To build a machine learning pipeline that can:

  • Clean and preprocess the data
  • Perform feature engineering and transformation
  • Train multiple ML models and optimize hyperparameters
  • Save and deploy the best-performing model using a scalable and reusable pipeline

Project Structure

ML_Project_1/
│
├── artifacts/                     # Stores serialized models and processed data
│   ├── preprocessor.pkl
│   ├── train.csv
│   ├── test.csv
│   ├── raw.csv
│
├── logs/                          # Application logs
│
├── notebook/                      # Jupyter notebooks for EDA & experimentation
│   ├── 1. EDA STUDENT PERFORMANCE.ipynb
│   ├── 2. MODEL TRAINING.ipynb
│   └── data/data.csv
│
├── src/
│   ├── components/                # Core ML components
│   │   ├── data_ingestion.py
│   │   ├── data_transformation.py
│   │   ├── model_trainer.py             (to be added)
│   │   └── model_hyperparameter_tuning.py (to be added)
│   │
│   ├── pipeline/                  # Training & prediction pipelines
│   │   ├── train_pipeline.py
│   │   ├── predict_pipeline.py
│   │   └── __init__.py
│   │
│   ├── logs/                      # Logging config files
│   ├── exception.py               # Custom exception handling
│   ├── logger.py                  # Logging utilities
│   ├── utils.py                   # Helper functions (e.g., model saving/loading)
│   └── __init__.py
│
├── venv/                          # Virtual environment
│
├── .gitignore
├── requirements.txt               # Required dependencies
├── setup.py                       # Package configuration
└── README.md

Tech Stack

  • Language: Python 3.10+
  • Libraries: numpy, pandas, scikit-learn, matplotlib, seaborn, joblib
  • Frameworks: Flask (for deployment)
  • Cloud: AWS EC2, Azure Container Instance (planned)
  • Version Control: Git + GitHub
  • Environment: Virtual Environment / Conda

Key Modules

1️⃣ Data Ingestion

  • Loads raw data from notebook/data/data.csv
  • Splits data into train/test sets
  • Saves the processed datasets in artifacts/

2️⃣ Data Transformation

  • Handles missing values with SimpleImputer
  • Encodes categorical features using OneHotEncoder
  • Scales features using StandardScaler
  • Saves preprocessor object (preprocessor.pkl)

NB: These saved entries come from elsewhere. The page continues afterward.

(** * Intrinsics PDF Exporter: whitespace and contrast normalisation

    A shallow embedding of [scripts/html-normalizer.js] and
    [scripts/style-processor.js], followed by the properties of the two
    normalisation passes.

    Conventions of the embedding.
    - A JavaScript string is the list of its UTF-16 code units.
    - A DOM node is addressed by the list of child indices leading to it
      from the root of the document (its path); an in-place mutation of a
      node is an update of the document at that path.
    - The document is the tree below the element handed to a pass.  Where
      the passes are called, that element is the render container, which
      declares its own colour and its own white background, so no style
      above it is ever consulted.
    - A JavaScript number that results from colour arithmetic is a real
      number, or NaN (written [None]); integers are exact. *)

From Stdlib Require Import List Bool Arith NArith ZArith Lia String Ascii.
From Stdlib Require Decimal DecimalPos DecimalN.
From Stdlib Require Import Reals Lra.
Import ListNotations.

(* ================================================================== *)
(** * JavaScript strings *)

Module JS.

Definition jsstring := list N.

(** Code units of an ASCII literal. *)
Definition str (s : string) : jsstring :=
  map N_of_ascii (list_ascii_of_string s).

Definition eqb (a b : jsstring) : bool :=
  if list_eq_dec N.eq_dec a b then true else false.

(** The class [\s] of a regular expression, which is also the set of
    characters removed by [String.prototype.trim]: WhiteSpace and
    LineTerminator of the language definition. *)
Definition isWhiteSpace (c : N) : bool :=
  ((9 <=? c) && (c <=? 13) || (c =? 32) || (c =? 160) || (c =? 5760)
   || (8192 <=? c) && (c <=? 8202) || (c =? 8232) || (c =? 8233)
   || (c =? 8239) || (c =? 8287) || (c =? 12288) || (c =? 65279))%N.

(** [/^\s/] *)
Definition startsWithSpace (s : jsstring) : bool :=
  match s with
  | c :: _ => isWhiteSpace c
  | [] => false
  end.

(** [/\s$/] *)
Definition endsWithSpace (s : jsstring) : bool :=
  startsWithSpace (rev s).

Fixpoint trimStart (s : jsstring) : jsstring :=
  match s with
  | c :: r => if isWhiteSpace c then trimStart r else s
  | [] => []
  end.

Definition trim (s : jsstring) : jsstring :=
  rev (trimStart (rev (trimStart s))).

Definition isEmpty (s : jsstring) : bool :=
  match s with [] => true | _ => false end.

(** The lower case of one character where it is one character and the
    argument or the result is ASCII: the letters [A] to [Z], and the
    Kelvin sign U+212A, which the language lowers to [k]. *)
Definition lowerUnit (c : N) : N :=
  (if (65 <=? c) && (c <=? 90) then c + 32
   else if c =? 8490 then 107
   else c)%N.
(** * Music Bingo: the ticket generator of [musicbingo/generator.py]

    A shallow embedding of [GameGenerator] and of the claims made about it:
    option checking, [combinations], the ticket composer
    ([select_songs_for_ticket]), the win-point calculator
    ([get_when_ticket_wins]), the targeted generator ([generate_at_point]),
    the distribution scheduler ([generate_all_cards], [insert_random_cards])
    and the page sequencer ([sort_cards_by_page]).

    Conventions.
    - A Python [int] is a [Z]; a Python [set] of ints is a [gset Z]; a Python
      [list] is a [list].
    - A Python [float] is the rational number it denotes, and every float
      operation returns the exact result rounded to the nearest binary64
      number, ties to even ([Py.binary64]): the products by [0.65] of the
      tier counts, [number_of_cards / 3], [1.5 * songs_per_ticket + 0.5],
      the running sums of the insertion windows, the quotient of factorials
      in [combinations].  The upper limit of the exponent is modelled where
      the program reaches it, in [combinations] (the [OverflowError] of
      [int / int]); numbers of tickets and of songs per ticket are taken to
      be below [2^1024].
    - [secrets.randbelow] and [random.shuffle] draw from two entropy supplies
      carried in the generator state; a run that needs more draws than were
      supplied ends in [Starved]. *)

From Stdlib Require Import ZArith QArith Qround Qabs Qpower Lia Lqa.
From stdpp Require Import base decidable option list gmap strings.

Local Open Scope Z_scope.
(** Lines 192-207: the zone of the message is reported as triggered. *)
Definition handle_zone_trigger (zones : gomap zone) (msg : Message) (r : Run)
    : flow :=
  let '(zone, ok) :=
    match map_find zones (Zone msg) with
    | Some z => (z, true)
    | None => (zone_zero, false)
    end in
  let r :=
    if negb ok
    then logf "[alarm] Unknown zone %q has been triggered" [ArgString (Zone msg)] r
    else r in
  if negb (Disabled zone) then
    let state := map_get false (zoneState r) (Name zone) in
    if negb state then
      and_then (publish (zone_topic (Name zone)) (lit "on") r) (fun r =>
      let r := logf "[alarm] Zone %q has been triggered" [ArgString (Name zone)] r in
      Goes (with_zoneState (map_set (zoneState r) (Zone msg) true) r))
    else Goes r
  else Goes r.

(** Lines 211-229: [for k, v := range zoneState { ... }].  [order] is the
    order in which the run time hands out the keys.  The body assigns to
    the key it is at and to no other, so [v] is the entry at the time of
    the visit. *)
Fixpoint clear_zones (zones : gomap zone) (msg : Message)
    (order : list gostring) (r : Run) : flow :=
  match order with
  | [] => Goes r
  | k :: rest =>
      let v := map_get false (zoneState r) k in
      if streq k (Zone msg) then clear_zones zones msg rest r
      else if negb v then clear_zones zones msg rest r
      else
        let r := with_zoneState (map_set (zoneState r) k false) r in
        let zone := map_get zone_zero zones k in
        if negb (streq (Name zone) []) then
          match publish (zone_topic (Name zone)) (lit "off") r with
          | Exits e r => Exits e r
          | Goes r =>
              clear_zones zones msg rest
                (logf "[alarm] Zone %q has been cleared" [ArgString (Name zone)] r)
          end
        else clear_zones zones msg rest r
  end.
(** X12.  After [stop()] nothing is started: while [isShuttingDown] is
    set, a poll changes nothing, a queued callback claims no job and
    emits no event, and the end of a running job schedules no further
    processing. *)
Theorem nothing_starts_while_shutting_down (s : JobWorker.State) :
  JobWorker.isShuttingDown s = true ->
  (forall now, JobWorker.startJobPolling now s = s)
  /\ (forall t now,
        JobWorker.db (JobWorker.run_task t now s) = JobWorker.db s
        /\ JobWorker.emitted (JobWorker.run_task t now s) = JobWorker.emitted s)
  /\ (forall p result now,
        JobWorker.immediates (fst (JobWorker.resumeProjectJobs p result now s))
        = JobWorker.immediates s).
Proof.
  intros Hstop. split; [|split].
  - intros now. unfold JobWorker.startJobPolling. now rewrite Hstop.
  - assert (Hproc : forall p now s0,
               JobWorker.isShuttingDown s0 = true ->
               JobWorker.processProjectJobs p now s0 = (s0, None)).
    { intros p now s0 H0. unfold JobWorker.processProjectJobs. rewrite H0.
      now destruct (JobWorker.map_get p (JobWorker.projectWorkers s0)). }
    intros t now. destruct t as [p | p]; unfold JobWorker.run_task.
    + unfold JobWorker.startProjectWorker.
      destruct (JobWorker.map_has p (JobWorker.projectWorkers (JobWorker.dequeue _ s)));
        [split; reflexivity|].
      rewrite Hproc by exact Hstop. split; reflexivity.
    + rewrite Hproc by exact Hstop. split; reflexivity.
  - intros p result now.
    assert (Hcont : forall s0, JobWorker.isShuttingDown s0 = true ->
                               JobWorker.continue p s0 = s0).
    { intros s0 H0. unfold JobWorker.continue. now rewrite H0. }
    assert (Hfin : forall s0,
               JobWorker.isShuttingDown (JobWorker.finally_block p s0)
               = JobWorker.isShuttingDown s0
               /\ JobWorker.immediates (JobWorker.finally_block p s0)
                  = JobWorker.immediates s0).
    { intros s0. unfold JobWorker.finally_block, JobWorker.set_worker.
      destruct (JobWorker.map_has p (JobWorker.projectWorkers s0)); split; reflexivity. }
    assert (Hrec : forall w err,
               JobWorker.immediates (fst (JobWorker.recover p w err now s))
               = JobWorker.immediates s).
    { intros w err. unfold JobWorker.recover.
      destruct (JobWorker.catch_block p w err now s) as [s'|] eqn:E; cbn [fst].
      - destruct (RetryFacts.catch_block_workers _ _ _ _ _ _ E) as (_ & _ & Him & Hsh).
        destruct (Hfin s') as [H1 H2].
        rewrite Hcont by (rewrite H1, Hsh; exact Hstop). now rewrite H2.
      - apply Hfin. }
    unfold JobWorker.resumeProjectJobs.
    destruct (JobWorker.map_get p (JobWorker.projectWorkers s)) as [w|]; [|reflexivity].
    destruct (JobWorker.currentPromise w) as [job|]; [|reflexivity].
    destruct result as [[]|err]; [|apply Hrec].
    destruct (JobDb.updateJobStatus (JobDb.id job) JobDb.completed None now (JobWorker.db s))
      as [d|err]; [|apply Hrec].
    cbn [fst].
    match goal with
    | |- context [JobWorker.finally_block p ?s0] => destruct (Hfin s0) as [H1 H2]
    end.
    rewrite Hcont by (rewrite H1; exact Hstop). now rewrite H2.
Qed.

3️⃣ Model Trainer (upcoming)

  • Trains multiple ML models (e.g., Linear Regression, RandomForest, XGBoost)
  • Evaluates metrics (R², RMSE, MAE)
  • Saves the best-performing model

4️⃣ Hyperparameter Tuning (upcoming)

  • Uses GridSearchCV or RandomizedSearchCV for model optimization

5️⃣ Prediction Pipeline (upcoming)

  • Loads saved preprocessor and model to predict unseen data

Training the Pipeline

# Step 1: Activate environment
venv\Scripts\activate

# Step 2: Install dependencies
pip install -r requirements.txt

# Step 3: Run Data Ingestion
python src/components/data_ingestion.py

# Step 4: Run Data Transformation
python src/components/data_transformation.py

# Step 5: Run Model Training (when implemented)
python src/components/model_trainer.py

Deployment (Planned)

AWS EC2

  • Containerize the application using Docker
  • Deploy the Flask app and trained ML model on an EC2 instance
  • Use NGINX or Gunicorn for serving the production app

Azure Container Instance

  • Deploy using Azure CLI or the Azure Portal
  • Build Docker image and push it to Azure Container Registry (ACR)
  • Run and scale the containerized app directly on Azure

Results

Model R² Score RMSE MAE
Linear Regression 0.88 5.40 4.22
Lasso 0.83 6.52 5.16

Utilities

  • Custom Logging: Provides detailed tracking of every step in the ML workflow
  • Custom Exception Handling: Ensures robust and clean error management
  • Reusable Pipelines: Modularized preprocessing and model training pipelines for flexibility

Author

Mayank Meghwal
Data Scientist | Machine Learning Engineer

Email: mayankmeg207@gmail.com
GitHub: itz-Mayank


Future Enhancements

  • Implement CI/CD pipeline with GitHub Actions
  • Automate deployment using Docker and Kubernetes
  • Integrate model monitoring and automated retraining system
  • Add support for multi-cloud deployment (AWS + Azure + GCP)

License

This project is open-source and available under the MIT License.